» **INSTRUCTIONS TO FOLLOW**:
Beneath this instruction is a block of data; output from it exactly the lines that run from the one containing "Definition comma : N := 44." through the one containing "(** [s.slice(1)] *)", inclusive.

» **Stored data**:
|---|
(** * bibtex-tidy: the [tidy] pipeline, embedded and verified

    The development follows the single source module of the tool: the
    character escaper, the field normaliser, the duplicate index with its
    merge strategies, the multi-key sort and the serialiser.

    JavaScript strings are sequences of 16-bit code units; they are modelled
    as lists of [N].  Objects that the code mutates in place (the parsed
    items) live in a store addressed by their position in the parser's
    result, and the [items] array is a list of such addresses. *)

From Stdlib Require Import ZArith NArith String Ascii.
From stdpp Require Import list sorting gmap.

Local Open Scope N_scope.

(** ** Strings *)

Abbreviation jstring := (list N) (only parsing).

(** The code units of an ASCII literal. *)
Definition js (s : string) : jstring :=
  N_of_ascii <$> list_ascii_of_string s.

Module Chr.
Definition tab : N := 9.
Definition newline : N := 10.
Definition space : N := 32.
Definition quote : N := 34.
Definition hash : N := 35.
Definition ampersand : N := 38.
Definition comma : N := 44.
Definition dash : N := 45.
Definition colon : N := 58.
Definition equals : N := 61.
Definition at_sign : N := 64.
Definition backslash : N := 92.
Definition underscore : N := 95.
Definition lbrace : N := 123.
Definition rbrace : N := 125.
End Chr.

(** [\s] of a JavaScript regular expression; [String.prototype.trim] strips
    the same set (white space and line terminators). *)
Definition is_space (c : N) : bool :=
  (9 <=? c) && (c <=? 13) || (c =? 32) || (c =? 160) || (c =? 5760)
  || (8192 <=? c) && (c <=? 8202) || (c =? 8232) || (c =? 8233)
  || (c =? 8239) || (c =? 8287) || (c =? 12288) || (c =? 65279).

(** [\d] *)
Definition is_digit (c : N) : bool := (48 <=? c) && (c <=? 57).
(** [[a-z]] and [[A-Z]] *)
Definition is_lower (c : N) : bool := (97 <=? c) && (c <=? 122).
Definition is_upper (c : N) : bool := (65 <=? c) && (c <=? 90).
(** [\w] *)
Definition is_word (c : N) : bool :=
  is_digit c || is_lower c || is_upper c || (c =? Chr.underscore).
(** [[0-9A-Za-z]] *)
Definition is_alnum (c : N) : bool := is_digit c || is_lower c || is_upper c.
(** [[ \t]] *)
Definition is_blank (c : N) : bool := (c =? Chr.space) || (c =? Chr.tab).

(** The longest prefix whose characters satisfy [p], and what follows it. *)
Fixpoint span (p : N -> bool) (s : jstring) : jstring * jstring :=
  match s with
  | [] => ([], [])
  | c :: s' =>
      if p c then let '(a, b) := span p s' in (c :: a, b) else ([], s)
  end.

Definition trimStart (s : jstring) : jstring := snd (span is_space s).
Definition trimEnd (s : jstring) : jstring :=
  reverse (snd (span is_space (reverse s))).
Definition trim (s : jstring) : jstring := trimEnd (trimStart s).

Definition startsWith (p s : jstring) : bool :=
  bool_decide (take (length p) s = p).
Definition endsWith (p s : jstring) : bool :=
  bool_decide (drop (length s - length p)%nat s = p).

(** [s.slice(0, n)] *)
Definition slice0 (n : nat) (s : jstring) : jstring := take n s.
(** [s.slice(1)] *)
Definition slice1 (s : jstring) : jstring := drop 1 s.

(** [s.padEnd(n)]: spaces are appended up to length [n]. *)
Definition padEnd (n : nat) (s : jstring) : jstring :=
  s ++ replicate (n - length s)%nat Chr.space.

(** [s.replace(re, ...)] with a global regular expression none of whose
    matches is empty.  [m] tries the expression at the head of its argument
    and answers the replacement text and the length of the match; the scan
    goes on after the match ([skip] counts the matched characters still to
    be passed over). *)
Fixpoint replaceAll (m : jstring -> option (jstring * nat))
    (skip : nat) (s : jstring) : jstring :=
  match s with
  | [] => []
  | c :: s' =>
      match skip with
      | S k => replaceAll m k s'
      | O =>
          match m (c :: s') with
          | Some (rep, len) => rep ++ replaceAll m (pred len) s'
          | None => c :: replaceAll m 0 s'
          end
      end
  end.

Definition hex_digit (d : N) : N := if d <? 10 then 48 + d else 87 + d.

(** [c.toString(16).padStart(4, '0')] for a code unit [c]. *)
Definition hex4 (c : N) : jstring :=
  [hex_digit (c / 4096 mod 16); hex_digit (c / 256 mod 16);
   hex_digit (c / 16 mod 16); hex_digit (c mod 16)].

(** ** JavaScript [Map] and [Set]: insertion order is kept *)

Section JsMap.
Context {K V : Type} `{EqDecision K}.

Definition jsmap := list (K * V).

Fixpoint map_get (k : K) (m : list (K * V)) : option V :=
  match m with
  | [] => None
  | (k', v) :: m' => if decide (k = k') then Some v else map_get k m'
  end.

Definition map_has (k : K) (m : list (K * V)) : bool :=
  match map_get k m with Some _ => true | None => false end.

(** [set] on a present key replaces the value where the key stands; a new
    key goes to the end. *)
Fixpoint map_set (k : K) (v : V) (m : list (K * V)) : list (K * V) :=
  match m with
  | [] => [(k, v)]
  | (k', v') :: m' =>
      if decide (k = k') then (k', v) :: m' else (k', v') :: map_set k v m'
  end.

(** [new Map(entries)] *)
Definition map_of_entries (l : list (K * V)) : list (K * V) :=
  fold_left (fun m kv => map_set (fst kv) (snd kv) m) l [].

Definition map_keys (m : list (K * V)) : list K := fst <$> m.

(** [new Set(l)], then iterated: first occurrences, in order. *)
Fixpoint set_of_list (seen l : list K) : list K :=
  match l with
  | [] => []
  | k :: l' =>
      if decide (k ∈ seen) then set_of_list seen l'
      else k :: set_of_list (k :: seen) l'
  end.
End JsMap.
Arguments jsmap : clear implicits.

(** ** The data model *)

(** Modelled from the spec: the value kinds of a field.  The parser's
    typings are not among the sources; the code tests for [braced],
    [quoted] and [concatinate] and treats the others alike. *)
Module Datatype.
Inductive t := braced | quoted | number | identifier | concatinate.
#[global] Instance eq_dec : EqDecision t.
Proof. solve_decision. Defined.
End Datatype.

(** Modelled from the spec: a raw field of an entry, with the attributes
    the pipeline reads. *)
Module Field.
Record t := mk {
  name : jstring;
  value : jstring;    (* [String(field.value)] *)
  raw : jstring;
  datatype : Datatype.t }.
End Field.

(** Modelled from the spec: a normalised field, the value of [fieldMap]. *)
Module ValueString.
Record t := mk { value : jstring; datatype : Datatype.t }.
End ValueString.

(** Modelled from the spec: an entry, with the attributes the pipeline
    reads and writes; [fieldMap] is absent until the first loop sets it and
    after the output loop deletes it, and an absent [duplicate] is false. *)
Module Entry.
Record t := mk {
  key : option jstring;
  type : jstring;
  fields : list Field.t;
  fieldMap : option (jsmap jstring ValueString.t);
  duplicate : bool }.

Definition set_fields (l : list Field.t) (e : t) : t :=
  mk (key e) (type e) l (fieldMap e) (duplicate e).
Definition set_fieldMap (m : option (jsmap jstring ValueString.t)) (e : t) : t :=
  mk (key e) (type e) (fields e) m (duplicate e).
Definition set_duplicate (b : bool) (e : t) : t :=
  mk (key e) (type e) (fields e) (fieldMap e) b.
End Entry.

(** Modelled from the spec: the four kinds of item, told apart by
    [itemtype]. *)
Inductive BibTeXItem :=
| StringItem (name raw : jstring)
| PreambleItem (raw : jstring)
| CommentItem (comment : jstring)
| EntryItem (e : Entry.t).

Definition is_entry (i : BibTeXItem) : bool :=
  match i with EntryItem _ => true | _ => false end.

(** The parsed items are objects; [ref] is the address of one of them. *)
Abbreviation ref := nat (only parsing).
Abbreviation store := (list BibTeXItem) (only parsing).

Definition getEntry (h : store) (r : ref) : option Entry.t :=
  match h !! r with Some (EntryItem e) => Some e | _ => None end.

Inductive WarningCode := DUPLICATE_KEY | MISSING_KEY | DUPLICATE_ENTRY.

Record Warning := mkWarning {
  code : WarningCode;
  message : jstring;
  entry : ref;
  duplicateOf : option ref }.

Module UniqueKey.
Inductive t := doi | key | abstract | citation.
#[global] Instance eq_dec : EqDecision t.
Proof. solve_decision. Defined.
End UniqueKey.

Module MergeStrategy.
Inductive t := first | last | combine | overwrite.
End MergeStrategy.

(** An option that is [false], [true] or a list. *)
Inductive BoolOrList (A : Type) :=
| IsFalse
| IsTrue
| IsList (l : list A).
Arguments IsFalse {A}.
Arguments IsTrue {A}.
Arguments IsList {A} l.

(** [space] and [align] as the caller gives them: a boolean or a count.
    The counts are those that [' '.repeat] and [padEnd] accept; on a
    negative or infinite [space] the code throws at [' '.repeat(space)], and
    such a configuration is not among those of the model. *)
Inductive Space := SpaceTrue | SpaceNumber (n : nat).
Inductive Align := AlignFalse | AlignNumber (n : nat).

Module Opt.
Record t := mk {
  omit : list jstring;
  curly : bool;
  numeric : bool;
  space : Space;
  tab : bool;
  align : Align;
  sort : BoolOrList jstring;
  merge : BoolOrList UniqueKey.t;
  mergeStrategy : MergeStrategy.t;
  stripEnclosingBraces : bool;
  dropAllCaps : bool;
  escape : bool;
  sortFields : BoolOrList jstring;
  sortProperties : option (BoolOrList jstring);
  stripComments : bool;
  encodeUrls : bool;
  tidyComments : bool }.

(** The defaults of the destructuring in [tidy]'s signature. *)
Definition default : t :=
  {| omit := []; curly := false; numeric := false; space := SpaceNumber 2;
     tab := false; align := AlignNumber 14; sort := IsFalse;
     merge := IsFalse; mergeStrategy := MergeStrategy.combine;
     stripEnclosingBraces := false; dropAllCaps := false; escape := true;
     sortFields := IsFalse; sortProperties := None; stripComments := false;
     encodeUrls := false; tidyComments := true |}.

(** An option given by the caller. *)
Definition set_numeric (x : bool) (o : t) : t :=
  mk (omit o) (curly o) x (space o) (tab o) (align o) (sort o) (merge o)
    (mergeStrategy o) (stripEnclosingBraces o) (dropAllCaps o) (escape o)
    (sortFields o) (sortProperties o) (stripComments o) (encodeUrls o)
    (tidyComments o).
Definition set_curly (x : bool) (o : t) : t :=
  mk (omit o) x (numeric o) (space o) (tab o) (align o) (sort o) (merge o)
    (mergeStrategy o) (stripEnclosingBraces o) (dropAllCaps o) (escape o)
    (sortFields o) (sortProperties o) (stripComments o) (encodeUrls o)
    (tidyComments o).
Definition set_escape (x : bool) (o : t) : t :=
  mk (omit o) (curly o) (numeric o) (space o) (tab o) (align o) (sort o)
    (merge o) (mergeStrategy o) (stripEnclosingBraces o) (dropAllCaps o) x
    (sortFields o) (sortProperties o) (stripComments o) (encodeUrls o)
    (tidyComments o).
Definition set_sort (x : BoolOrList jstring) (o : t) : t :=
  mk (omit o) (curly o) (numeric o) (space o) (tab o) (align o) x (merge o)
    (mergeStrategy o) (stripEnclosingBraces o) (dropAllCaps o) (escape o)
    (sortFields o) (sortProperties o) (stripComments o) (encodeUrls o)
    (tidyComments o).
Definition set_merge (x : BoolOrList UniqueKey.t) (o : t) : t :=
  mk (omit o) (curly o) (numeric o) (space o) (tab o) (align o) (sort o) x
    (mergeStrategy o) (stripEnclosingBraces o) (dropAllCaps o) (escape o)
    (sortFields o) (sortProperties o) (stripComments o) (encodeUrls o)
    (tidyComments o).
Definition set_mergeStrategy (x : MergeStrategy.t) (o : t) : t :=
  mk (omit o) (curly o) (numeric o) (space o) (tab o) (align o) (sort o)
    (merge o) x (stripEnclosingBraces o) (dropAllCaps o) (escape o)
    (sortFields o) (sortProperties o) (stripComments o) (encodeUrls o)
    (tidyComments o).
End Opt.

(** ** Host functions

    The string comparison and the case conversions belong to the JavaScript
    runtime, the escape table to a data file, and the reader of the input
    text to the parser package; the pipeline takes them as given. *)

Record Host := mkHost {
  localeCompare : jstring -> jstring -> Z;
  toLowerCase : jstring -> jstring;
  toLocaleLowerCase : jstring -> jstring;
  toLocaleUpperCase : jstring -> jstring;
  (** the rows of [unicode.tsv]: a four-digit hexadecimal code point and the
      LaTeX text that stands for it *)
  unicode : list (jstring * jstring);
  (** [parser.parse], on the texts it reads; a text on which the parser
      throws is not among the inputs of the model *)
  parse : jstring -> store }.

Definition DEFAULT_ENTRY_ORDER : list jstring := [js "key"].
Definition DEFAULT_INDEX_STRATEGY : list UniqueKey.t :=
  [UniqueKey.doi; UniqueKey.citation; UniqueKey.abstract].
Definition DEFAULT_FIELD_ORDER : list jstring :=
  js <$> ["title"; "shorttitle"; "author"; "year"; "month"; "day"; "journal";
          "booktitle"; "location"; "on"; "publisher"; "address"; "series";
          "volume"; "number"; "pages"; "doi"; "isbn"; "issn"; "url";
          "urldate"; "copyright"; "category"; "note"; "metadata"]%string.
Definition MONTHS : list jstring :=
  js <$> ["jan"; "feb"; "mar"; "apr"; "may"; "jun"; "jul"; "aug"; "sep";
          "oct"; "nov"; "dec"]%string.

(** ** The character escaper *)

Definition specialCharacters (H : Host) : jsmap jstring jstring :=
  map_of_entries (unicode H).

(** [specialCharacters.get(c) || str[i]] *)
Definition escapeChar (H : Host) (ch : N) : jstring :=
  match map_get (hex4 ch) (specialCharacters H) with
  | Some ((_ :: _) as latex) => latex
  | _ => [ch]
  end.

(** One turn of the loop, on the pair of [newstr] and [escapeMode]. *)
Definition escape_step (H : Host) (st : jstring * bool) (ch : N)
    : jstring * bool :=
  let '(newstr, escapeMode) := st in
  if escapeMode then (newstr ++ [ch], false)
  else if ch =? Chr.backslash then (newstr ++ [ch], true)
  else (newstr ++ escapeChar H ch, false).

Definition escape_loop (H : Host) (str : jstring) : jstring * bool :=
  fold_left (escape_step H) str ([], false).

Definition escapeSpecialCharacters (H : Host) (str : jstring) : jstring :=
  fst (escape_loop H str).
|---|
» **FINAL ANSWER**:
Definition comma : N := 44.
Definition dash : N := 45.
Definition colon : N := 58.
Definition equals : N := 61.
Definition at_sign : N := 64.
Definition backslash : N := 92.
Definition underscore : N := 95.
Definition lbrace : N := 123.
Definition rbrace : N := 125.
End Chr.

(** [\s] of a JavaScript regular expression; [String.prototype.trim] strips
    the same set (white space and line terminators). *)
Definition is_space (c : N) : bool :=
  (9 <=? c) && (c <=? 13) || (c =? 32) || (c =? 160) || (c =? 5760)
  || (8192 <=? c) && (c <=? 8202) || (c =? 8232) || (c =? 8233)
  || (c =? 8239) || (c =? 8287) || (c =? 12288) || (c =? 65279).

(** [\d] *)
Definition is_digit (c : N) : bool := (48 <=? c) && (c <=? 57).
(** [[a-z]] and [[A-Z]] *)
Definition is_lower (c : N) : bool := (97 <=? c) && (c <=? 122).
Definition is_upper (c : N) : bool := (65 <=? c) && (c <=? 90).
(** [\w] *)
Definition is_word (c : N) : bool :=
  is_digit c || is_lower c || is_upper c || (c =? Chr.underscore).
(** [[0-9A-Za-z]] *)
Definition is_alnum (c : N) : bool := is_digit c || is_lower c || is_upper c.
(** [[ \t]] *)
Definition is_blank (c : N) : bool := (c =? Chr.space) || (c =? Chr.tab).

(** The longest prefix whose characters satisfy [p], and what follows it. *)
Fixpoint span (p : N -> bool) (s : jstring) : jstring * jstring :=
  match s with
  | [] => ([], [])
  | c :: s' =>
      if p c then let '(a, b) := span p s' in (c :: a, b) else ([], s)
  end.

Definition trimStart (s : jstring) : jstring := snd (span is_space s).
Definition trimEnd (s : jstring) : jstring :=
  reverse (snd (span is_space (reverse s))).
Definition trim (s : jstring) : jstring := trimEnd (trimStart s).

Definition startsWith (p s : jstring) : bool :=
  bool_decide (take (length p) s = p).
Definition endsWith (p s : jstring) : bool :=
  bool_decide (drop (length s - length p)%nat s = p).

(** [s.slice(0, n)] *)
Definition slice0 (n : nat) (s : jstring) : jstring := take n s.
(** [s.slice(1)] *)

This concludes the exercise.